Now & Then | The REA brought us electricity

Wednesday, October 27, 2010

Electricity in our homes is so near universal today that most of us take having electricity for granted.

Many of us can hardly imagine life without electricity. But just 75 years ago, only about 10 percent of the people in the United States living outside of towns had electricity in their homes.

Electric utility companies back then usually thought building power lines into the country was too expensive to pay off.

By the time I was becoming aware that I was alive (in the early 1940s), the government-backed Rural Electric Administration (REA), was establishing rural electric cooperatives, which were building power lines out into the country, bringing electricity to farm people for the first time. For rural Pea Ridge, it was Carroll Electric Cooperative of Berryville which brought us electricity.
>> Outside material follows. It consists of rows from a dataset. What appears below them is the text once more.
Lemma filter_from_json_defined j : no_float j = true -> defined (filter_from_json j).
Proof.
  intros Hj. unfold filter_from_json.
  assert (Hs : forall v, no_float v = true -> from_json_array from_json_string v <> Ub)
    by (intros; apply from_array_defined; [done|]; apply from_string_defined).
  assert (Hi : forall v, no_float v = true -> from_json_array from_json_int v <> Ub)
    by (intros; apply from_array_defined; [done|]; intros; by apply from_numbers_defined).
  repeat (apply defined_bind; [apply get_to_defined; [done|]; first [apply Hs|apply Hi|intros; by apply from_numbers_defined]|intros]).
  apply get_to_defined; [done|]. intros; by apply from_numbers_defined.
Qed.

Lemma at_index_no_float j n v : no_float j = true -> at_index j n = Ok v -> no_float v = true.
Proof.
  destruct j; try done. cbn. intros Hl. destruct (l !! n) eqn:E; [|done]. intros [= <-].
  rewrite forallb_forall in Hl. apply Hl. by eapply list_elem_of_In, list_elem_of_lookup_2.
Qed.

(** The kinds of answers. *)
Definition answer_type (t : list Z) : Prop := t = cs "EVENT" \/ t = cs "EOSE" \/ t = cs "NOTICE".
I remember well seeing paths cleared for the “high lines” and trucks and crews setting the high-line poles out to our house in 1945.
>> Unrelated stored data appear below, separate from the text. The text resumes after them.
Lemma atoi_fmt n r : 0 <= n < 2 ^ 31 -> atoi (fmt_u64 n ++ CR :: r) = Ok n.
Proof.
  intros Hn. pose proof (fmt_u64_chars n ltac:(lia)) as Hd. unfold atoi, fmt_u64 in *.
  assert (Hr : read_digits 0 (digits 20 n) = n).
  { rewrite read_digits_undigits; [apply undigits_digits; change (10 ^ Z.of_nat 20) with (10 ^ 20); lia|].
    eapply Forall_impl; [exact Hd|]. intros c Hc. unfold digit. cbv beta in Hc. between_lia. }
  rewrite <- (read_digits_stop 0 _ CR r Hd eq_refl) in Hr.
  assert (Hc : exists c ds, digits 20 n = c :: ds /\ 48 <= c <= 57).
  { destruct (digits 20 n) as [|c ds] eqn:E; [|exists c, ds; split; [done|by apply Forall_cons in Hd as [? _]]].
    exfalso. cbn in E. destruct (n <? 10); [done|]. by apply app_eq_nil in E as [_ E]. }
  destruct Hc as (c & ds & E & Hc). rewrite E in *. cbn [app] in *.
  assert (Hsp : skip_space (c :: ds ++ CR :: r) = c :: ds ++ CR :: r) by (cbn; unfold is_space; by replace (_ || _) with false by lia).
  rewrite Hsp. replace (c =? 45) with false by lia. replace (c =? 43) with false by lia.
  rewrite Hr. by replace ((- 2 ^ 31 <=? n) && (n <? 2 ^ 31)) with true by lia.
Qed.

Lemma length_of_post n : 0 <= n < 2 ^ 31 -> length_of ((cs "Content-Length: " ++ fmt_u64 n) ++ [CR]) = Ok n.
Proof.
  intros Hn. pose proof (fmt_u64_chars n ltac:(lia)) as Hd. unfold length_of. rewrite <- app_assoc.
  change (string_find (cs "Content-Length: " ++ fmt_u64 n ++ [CR]) (cs ":")) with 14.
  unfold string_find. rewrite app_assoc, find_from_char.
  2: { apply Forall_app. split; [by repeat (constructor; [done|])|]. eapply Forall_impl; [exact Hd|]. intros c Hc. unfold CR. cbv beta in Hc. lia. }
  rewrite len_app. change (len (cs "Content-Length: ")) with 16.
  assert (Hf : 0 <= len (fmt_u64 n) <= 20).
  { split; [apply len_nonneg|]. unfold fmt_u64. pose proof (digits_length 20 n). unfold len. lia. }
  unfold substr. rewrite wrap_id by (split; lia). rewrite !len_app. change (len (cs "Content-Length: ")) with 16. change (len [CR]) with 1.
  replace (14 + 2 <=? 16 + len (fmt_u64 n) + 1) with true by lia. rewrite Z.min_r by lia.
  unfold slice. rewrite <- app_assoc. change (drop (Z.to_nat (14 + 2)) (cs "Content-Length: " ++ fmt_u64 n ++ [CR])) with (fmt_u64 n ++ [CR]).
  rewrite take_ge. 2: { rewrite length_app. unfold len in *. cbn [length]. lia. }
  cbn [mbind result_bind]. rewrite c_str_id; [by apply atoi_fmt|].
  apply Forall_app. split; [|by repeat constructor]. eapply Forall_impl; [exact Hd|]. intros c Hc. cbv beta in Hc. lia.
Qed.

(** ** Running a block *)

Lemma call_returned {S A B} (m : cpp A) (f : A -> member S B) s w a w' :
  m w = (Returned (inr a), w') -> (call m ≫= f) s w = f a s w'.
Proof. intros E. unfold mbind, member_bind, call, try_catch. unfold mbind, cpp_bind. by rewrite E. Qed.

Lemma call_thrown {S A B} (m : cpp A) (f : A -> member S B) s w e w' :
  m w = (Returned (inl e), w') -> (call m ≫= f) s w = (Returned (inr (inl e, s)), w').
Proof. intros E. unfold mbind, member_bind, call, try_catch. unfold mbind, cpp_bind. by rewrite E. Qed.

Lemma call_undefined {S A B} (m : cpp A) (f : A -> member S B) s w w' :
  m w = (Undefined, w') -> (call m ≫= f) s w = (Undefined, w').
Proof. intros E. unfold mbind, member_bind, call, try_catch. unfold mbind, cpp_bind. by rewrite E. Qed.

Lemma member_returned {S A B} (m : member S A) (f : A -> member S B) s w a s' w' :
  m s w = (Returned (inr (inr a, s')), w') -> (m ≫= f) s w = f a s' w'.
Proof. intros E. unfold mbind, member_bind. by rewrite (cpp_returned _ _ _ _ _ E). Qed.

Lemma member_assoc {S A B C} (m : member S A) (g : A -> member S B) (f : B -> member S C) s w :
  ((m ≫= g) ≫= f) s w = (m ≫= (fun a => g a ≫= f)) s w.
Proof. unfold mbind, member_bind, mbind, cpp_bind. by destruct (m s w) as [[[e|[[e|a] s']]| | | | |] w']. Qed.

Lemma find_content_length_post host json h w : host_name host -> len json < 2 ^ 31 ->
  find_content_length (post_header host json) h w = (Returned (inr (inr tt, set_content_size (len json) h)), w).
Proof.
  intros Hh Hl. unfold post_header. cbn [map find_content_length].
  change (string_find (cs "POST / HTTP/1.1" ++ [CR]) (cs "Content-Length: ")) with npos.
  change (string_find (cs "Connection: close" ++ [CR]) (cs "Content-Length: ")) with npos.
  change (string_find (cs "Content-Type: application/json" ++ [CR]) (cs "Content-Length: ")) with npos.
  replace (string_find ((cs "Host: " ++ host) ++ [CR]) (cs "Content-Length: ")) with npos.
  2: { symmetry. change (string_find ((cs "Host: " ++ host) ++ [CR]) (cs "Content-Length: "))
         with (find_from 6 (host ++ [CR]) (cs "Content-Length: ")).
       apply (find_from_none _ _ _ 32); [cbn; tauto|]. apply Forall_app. split; [|by repeat constructor].
       eapply Forall_impl; [exact Hh|]. by intros c []. }
  change (string_find ((cs "Content-Length: " ++ fmt_u64 (len json)) ++ [CR]) (cs "Content-Length: ")) with 0.
  rewrite !Z.eqb_refl. change (0 =? npos) with false. cbv iota. pose proof (len_nonneg json) as H0.
  rewrite length_of_post by lia. rewrite (call_returned _ _ _ _ (len json) w) by done.
  rewrite wrap_id by (split; lia). reflexivity.
Qed.

Lemma object_bind {S B} (f : S -> member S B) s w : (object ≫= f) s w = f s s w.
Proof. done. Qed.

Lemma update_bind {S B} g (f : unit -> member S B) s w : (update g ≫= f) s w = f tt (g s) w.
Proof. done. Qed.

Lemma read_body_exact buf sock h w : segments sock -> content_size h = len (buf ++ concat sock) -> len (buf ++ concat sock) < 2 ^ 63 ->
  read_body buf sock h w = (Returned (inr (inr (if content_size h =? 0 then None else Some (buf ++ concat sock)), h)), w).
Proof.
  intros Hs Hc Hl. unfold read_body. rewrite object_bind. destruct (Z.eqb_spec (content_size h) 0) as [_|_]; [done|]. cbv zeta.
  assert (Hn : (if 0 <? len buf then u64 (content_size h - len buf) else content_size h) = len (concat sock)).
  { rewrite Hc, len_app in *. pose proof (len_nonneg buf). pose proof (len_nonneg (concat sock)).
    destruct (Z.ltb_spec 0 (len buf)); [|lia]. rewrite wrap_id by (split; lia). lia. }
  rewrite Hn. pose proof (read_exactly_spec sock [] (len (concat sock)) Hs (len_nonneg _)) as Hx.
  rewrite Z.leb_refl in Hx. destruct Hx as (rest & -> & _ & _).
  rewrite (call_returned _ _ _ _ _ w) by done. cbv beta iota. rewrite take_ge by (unfold len; lia). done.
Qed.

(** What [parse] leaves of a message of [make_post]. *)
Definition posted (host json : list Z) : http_msg_t := Http_msg_t (len json) (cs "POST") (cs "/") (post_header host json) json.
Years later in the 1980s, I was living in Berryville and was able to meet the superintendent of the crew who had set the poles and strung the wires to our farm back in 1945.
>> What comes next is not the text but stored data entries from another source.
(** C17: a generated event is published: when a page in event mode generates a
    message, the message area holds an event with the content of the page, the
    time and the kind of a note, whose id and signature are right, and every
    relay that gets this text stores exactly that event and acknowledges its id. *)
Theorem home_event_published `{Floats} `{Disk} `{OS} `{Secp256k1Laws} `{Network} `{Random} (junk now : Z) (s s' : Home.page) (w w' : cc)
    (Htime : 0 <= time_now < 2 ^ 63) (Hw : entropy_ok (process w)) (Hev : Home.is_req s = false)
    (Hc : Bytes (Home.area_content s)) (Hcl : len (Home.area_content s) < 2 ^ 31) (Hs : Bytes (Home.edit_seckey s))
    (Hsl : len (Home.edit_seckey s) < 2 ^ 31) (Hsend : sendable (Client.c_str (Home.area_content s)))
    (Hmake : Home.make_message junk now s w = (Returned (inr s'), w')) :
  exists ev, s' = Home.set_area_message s (Home.area_message s') /\ valid_event ev /\
    Event.content ev = Client.c_str (Home.area_content s) /\ Event.kind ev = 1 /\ Event.created_at ev = time_now /\ Event.tags ev = [] /\
    forall now' connection database st wr, - 2 ^ 63 <= now' < 2 ^ 63 -> writable database_json = true -> represents wr database st ->
      exists reply wr', on_message now' connection (Home.area_message s') database wr =
          (Returned (inr (reply, memory st ++ [received_event ev])), wr') /\
        parse reply = Ok (JArray [JString (cs "EOSE"); JString (hex_text (Event.id ev))]).
Proof.
  rewrite make_message_shows, Hev in Hmake.
  destruct (Home.event_text junk s w) as [[[e|t]| | | | |] w1] eqn:Et; unfold mbind, cpp_bind in Hmake; rewrite Et in Hmake; try done.
  destruct (event_text_returns junk s w t w1) as (_ & ev & -> & Hv & H1' & H2' & H3' & H4' & H5'); try done; [split; lia|].
  assert (Hr : readable ev).
  { split; [apply Hv|done|lia|by rewrite H1'|by rewrite H5']. }
  pose proof (event_message_parses ev Hr) as Hp. pose proof (received_typed ev Hr) as Hty.
  destruct (show_message_reads s (event_message ev true) (JArray [JString (cs "EVENT"); event_object (received_event ev)]) w1) as (t' & w2 & E2 & Hp2 & _); [|done|].
  { apply array_plain. repeat apply Forall_cons_2; try apply Forall_nil_2; [by apply string_plain, ascii_utf8|by apply event_plain]. }
  rewrite E2 in Hmake. injection Hmake as <- <-. exists ev. destruct s; cbn [Home.set_area_message Home.area_message].
  split_and!; try done. intros now' connection database st wr Hn' Hd Hrep.
  destruct (event_text_published t' (received_event ev) now' connection database st wr Hp2 Hty Hn' Hd Hrep) as (reply & wr' & E & _ & Ha).
  by exists reply, wr'.
Qed.

(** A secret key that cannot be decoded leaves the buffer of the message
    unwritten, and the page reads it all the same: the check for a negative
    result does not see the exit codes of the library. *)
Theorem home_bad_key_undefined `{Floats} `{Disk} `{OS} `{Secp256k1} `{Network} `{Random} (junk now : Z) (s : Home.page)
    (w : cc) (p : world)
    (Hev : Home.is_req s = false) (Hkey : Home.edit_seckey s <> [])
    (Hinit : init_secp_context (process w) = (Returned 1, p))
    (Hbad : (hex_decode (Client.c_str (Home.edit_seckey s)) (uninit junk 32)).1 = 0) :
  (Home.make_message junk now s w).1 = Undefined.
Proof.
  rewrite make_message_shows, Hev.
  assert (Hsec : sec (set_flag (Home.event_args s) HAS_ENVELOPE) = Some (Client.c_str (Home.edit_seckey s))).
  { unfold Home.event_args. destruct (Z.ltb_spec 0 (len (Home.edit_seckey s))); [done|].
    destruct (Home.edit_seckey s); [done|len_lia]. }
  assert (Hm : exists p', Nostril.make_message junk 0 (Home.event_args s) event_zero (process w) = (Returned (8, None), p')).
  { unfold Nostril.make_message. rewrite (bind_returned _ _ _ _ _ Hinit). change (1 =? 0) with false. cbv iota zeta.
    unfold main_key. rewrite Hsec. unfold decode_key. cbn [secret].
    destruct (hex_decode _ _) as [ok h]. cbn [fst] in Hbad. subst ok. by eexists. }
  destruct Hm as [p' Hm]. unfold Home.event_text, run, mbind, cpp_bind. by rewrite Hm.
Qed.

(** *** Concrete pages *)

#[local] Existing Instance zero_floats.
#[local] Existing Instance all_writable.
#[local] Existing Instance test_os.
#[local] Existing Instance Toy.lib.
#[local] Existing Instance Toy.lib_laws.

(** An event that names one profile. *)
Definition note_event : event_t := Event_t (cs "0a") (cs "ab") 1700000000 1 [[cs "p"; cs "cd"]] (cs "hello") (cs "ff").
Definition note_text : list Z :=
  match dump None (JArray [JString (cs "EVENT"); JString (cs "sub"); event_object note_event]) with Ok t => t | _ => [] end.

(** Relays that answer everything with it and a text that is no JSON. *)
Definition note_network : Network := {| exchange := fun _ _ => Ok [Opened (cs "1.1"); Received note_text; Received (cs "x"); Closed 1000] |}.
#[local] Existing Instance note_network.

(** Numbers that are always the same. *)
Definition constant_random : Random.
Proof. refine {| dis := fun _ => 7; dis2 := fun _ => 9 |}; intros; lia. Defined.
#[local] Existing Instance constant_random.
Interestingly, just as we are having fierce political battles these days over health care for everybody, back in the 1930s there were fierce political battles using pretty much the same arguments over the REA and whether the government should be helping bring electricity to rural people as well as town people.

In 1945, ideas of the uses of electricity were just beginning to grow. Some people, when they first got electricity, used it in a minimal way, only gradually changing their ways of living. Getting electricity might just mean electric lights in the house. Many houses were wired for one light in each room, a light bulb fixture hanging by wires from the ceiling, turned on and off by a pull chain. That was the cheapest way to get lights in the house. If there was a wall outlet (or plug-in, as we called them), it might be only one per room.

Just 10 years ago I was pastor of a sizeable church in east Arkansas. The church building had been built in 1933. Although some new electrical wiring had been done to provide for air conditioning and other things, there was still only one electrical outlet in the sanctuary. Obviously that church had not adopted the electric guitars and powerful vocal amplification systems that many churches use today. People back then just didn’t imagine that they would need all the electric stuff that we feel we need today. But, little by little, folks would replace their old battery radio with an electric radio;

the old oil lamp on top of the piano would give way to an electric lamp with a flowered shade; the old hand fan would be replaced by an electric oscillating fan; Mother would get a new electric iron; then an electric mixer; and an electric alarm clock would replace the old wind-up alarm at the bedside.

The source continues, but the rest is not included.